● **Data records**
*** Block opens ***

(** The ranges before the insertion point lie before the new range. *)
Lemma before_sep (s1 : address_set) (prev new : address_range) : valid new -> canonical (s1 ++ [prev]) ->
  space prev < space new \/ (space prev = space new /\ rmin prev < rmin new) ->
  ((space prev =? space new) && touches_or_overlaps prev new) = false ->
  Forall (fun r => sep r new) (s1 ++ [prev]).
Proof.
  intros Hn Hc Hk Ht. apply canonical_app in Hc as (_ & Hc2 & H12).
  apply canonical_cons in Hc2 as (Hp & _ & _).
  assert (sep prev new) as Hsep.
  { unfold sep. destruct Hk as [Hk|[Hk Hlt]]; [by left|right]. split; [done|].
    rewrite Hk, Z.eqb_refl in Ht. cbn in Ht.
    assert (~ (rmin prev <= rmax new + 1 /\ rmin new <= rmax prev + 1)) as Hnt
      by (rewrite <- touches_spec by done; congruence).
    unfold valid in *. lia. }
  apply Forall_app. split; [|by constructor].
  rewrite Forall_forall in H12 |- *. intros x Hx. specialize (H12 x Hx). inversion H12; subst.
  by apply (sep_trans x prev).
Qed.

Lemma add_range_adds (s : address_set) (sp mn mx : Z) :
  canonical s -> 0 <= mn <= mx -> mx < 2 ^ 64 ->
  canonical (add_range s sp mn mx) /\
  (forall a, in_set (add_range s sp mn mx) a <-> in_range (AR sp mn mx) a \/ in_set s a).
Proof.
  intros Hc Hm Hx. unfold add_range. set (new := AR sp mn mx).
  assert (valid new) as Hn by (unfold valid; cbn; lia).
  destruct (partition_split s sp mn Hc) as [H1 H2].
  set (lo0 := partition_point _ s) in *.
  pose proof (partition_point_le (fun r => key_lt (key r) (sp, mn)) s) as Hle. fold lo0 in Hle.
  assert (forall lo, Forall (fun r => sep r new) (firstn lo s) ->
            Forall (fun r => ~ sep r new) (skipn lo s) ->
            let s' := let '(new', rest) := absorb new (skipn lo s) in firstn lo s ++ new' :: rest in
            canonical s' /\ forall a, in_set s' a <-> in_range new a \/ in_set s a) as Hfin.
  { intros lo Ha Hb. destruct (absorb new (skipn lo s)) as [new' rest] eqn:E.
    destruct (add_at_split (firstn lo s) (skipn lo s) new new' rest) as [Hc' Hin]; try done;
      rewrite firstn_skipn in *; done. }
  assert (Forall (fun r => ~ sep r new) (skipn lo0 s)) as H3.
  { destruct Hc as [Hv _]. rewrite <- (firstn_skipn lo0 s), Forall_app in Hv. destruct Hv as [_ Hv].
    rewrite Forall_forall in H2, Hv |- *. intros x Hxs. specialize (H2 x Hxs). specialize (Hv x Hxs).
    unfold sep, valid in *. cbn. lia. }
  destruct lo0 as [|p] eqn:El; [apply (Hfin 0%nat); [constructor|done]|].
  destruct (split_at s p Hle) as (prev & -> & Hf & Hk).
  assert (canonical (firstn p s ++ [prev])) as Hcp.
  { rewrite <- Hf. rewrite <- (firstn_skipn (S p) s) in Hc. by apply canonical_app in Hc as [? _]. }
  rewrite Hf, Forall_app in H1. destruct H1 as [H1 Hprev]. inversion Hprev; subst.
  destruct (_ && _) eqn:Et.
  - apply andb_prop in Et as [Es Et]. apply Z.eqb_eq in Es.
    apply canonical_app in Hcp as (_ & Hcv & H12). apply canonical_cons in Hcv as (Hv & _ & _).
    apply touches_spec in Et; [|done..]. cbn in Et. apply Hfin.
    + rewrite Forall_forall in H12 |- *. intros x Hxs. specialize (H12 x Hxs). inversion H12; subst.
      unfold sep in *. cbn. lia.
    + rewrite Hk. constructor; [|done]. unfold sep. cbn. lia.
  - apply Hfin; [|done]. rewrite Hf. by apply before_sep.
Qed.

(** ** The set algebra *)

Lemma add_range_canonical (s : address_set) (r : address_range) : canonical s -> valid r ->
  canonical (add_range s (space r) (rmin r) (rmax r)) /\
  (forall a, in_set (add_range s (space r) (rmin r) (rmax r)) a <-> in_range r a \/ in_set s a).
Proof. intros Hc [? ?]. destruct r. by apply add_range_adds. Qed.

Lemma extend_spec (other s : address_set) : canonical s -> Forall valid other ->
  canonical (extend s other) /\ (forall a, in_set (extend s other) a <-> in_set s a \/ in_set other a).
Proof.
  unfold extend. revert s. induction other as [|r other IH]; cbn [fold_left]; intros s Hc Hv.
  - split; [done|]. intros a. pose proof (in_set_nil a). tauto.
  - inversion Hv; subst. destruct (add_range_canonical s r) as [Hc' Hin]; [done..|].
    destruct (IH _ Hc') as [Hc'' Hin']; [done|]. split; [done|].
    intros a. rewrite Hin', Hin, in_set_cons. tauto.
Qed.

Lemma intersect_range_spec (a b : address_range) (out : address_set) : canonical out -> valid a -> valid b ->
  canonical (intersect_range a b out) /\
  (forall x, in_set (intersect_range a b out) x <-> (in_range a x /\ in_range b x) \/ in_set out x).
Proof.
  intros Hc Ha Hb. unfold intersect_range.
  destruct (Z.eqb_spec (space a) (space b)) as [Es|Ns]; cbn [negb].
  - destruct (Z.leb_spec (Z.max (rmin a) (rmin b)) (Z.min (rmax a) (rmax b))).
    + unfold valid in *. destruct (add_range_adds out (space a) (Z.max (rmin a) (rmin b)) (Z.min (rmax a) (rmax b)))
        as [Hc' Hin]; [done|lia|lia|]. split; [done|]. intros x. rewrite Hin. unfold in_range. cbn.
      assert (Z.max (rmin a) (rmin b) <= a_offset x <= Z.min (rmax a) (rmax b) <->
              rmin a <= a_offset x <= rmax a /\ rmin b <= a_offset x <= rmax b) as -> by lia.
      rewrite Es. tauto.
    + split; [done|]. intros x. unfold in_range. split; [tauto|]. intros [[? ?]|]; [lia|done].
  - split; [done|]. intros x. unfold in_range. split; [tauto|]. intros [[? ?]|]; [lia|done].
Qed.

Lemma intersect_one (a : address_range) (other out : address_set) : canonical out -> valid a -> Forall valid other ->
  let out' := fold_left (fun out b => intersect_range a b out) other out in
  canonical out' /\ (forall x, in_set out' x <-> (in_range a x /\ in_set other x) \/ in_set out x).
Proof.
  revert out. induction other as [|b other IH]; cbn [fold_left]; intros out Hc Ha Hv.
  - split; [done|]. intros x. pose proof (in_set_nil x). tauto.
  - inversion Hv; subst. destruct (intersect_range_spec a b out) as [Hc' Hin]; [done..|].
    destruct (IH _ Hc' Ha) as [Hc'' Hin']; [done|]. split; [done|].
    intros x. rewrite Hin', Hin, in_set_cons. tauto.
Qed.

(** The address lies in none of the ranges, spaces aside. *)
Definition uncovered (cutters : list address_range) (off : Z) : Prop :=
  Forall (fun b => ~ (rmin b <= off <= rmax b)) cutters.

Definition finish (a : address_range) (res : address_set * Z * bool) : address_set :=
  let '(out, cur, covered_to_end) := res in
  if negb covered_to_end && (cur <=? rmax a) then add_range out (space a) cur (rmax a) else out.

*** Block closes ***

● **Task brief**
The answer must consist of each line from the entries that contains the string "tauto".

● **Answer for the task**
  - split; [done|]. intros a. pose proof (in_set_nil a). tauto.
    intros a. rewrite Hin', Hin, in_set_cons. tauto.
      rewrite Es. tauto.
    + split; [done|]. intros x. unfold in_range. split; [tauto|]. intros [[? ?]|]; [lia|done].
  - split; [done|]. intros x. unfold in_range. split; [tauto|]. intros [[? ?]|]; [lia|done].
  - split; [done|]. intros x. pose proof (in_set_nil x). tauto.
    intros x. rewrite Hin', Hin, in_set_cons. tauto.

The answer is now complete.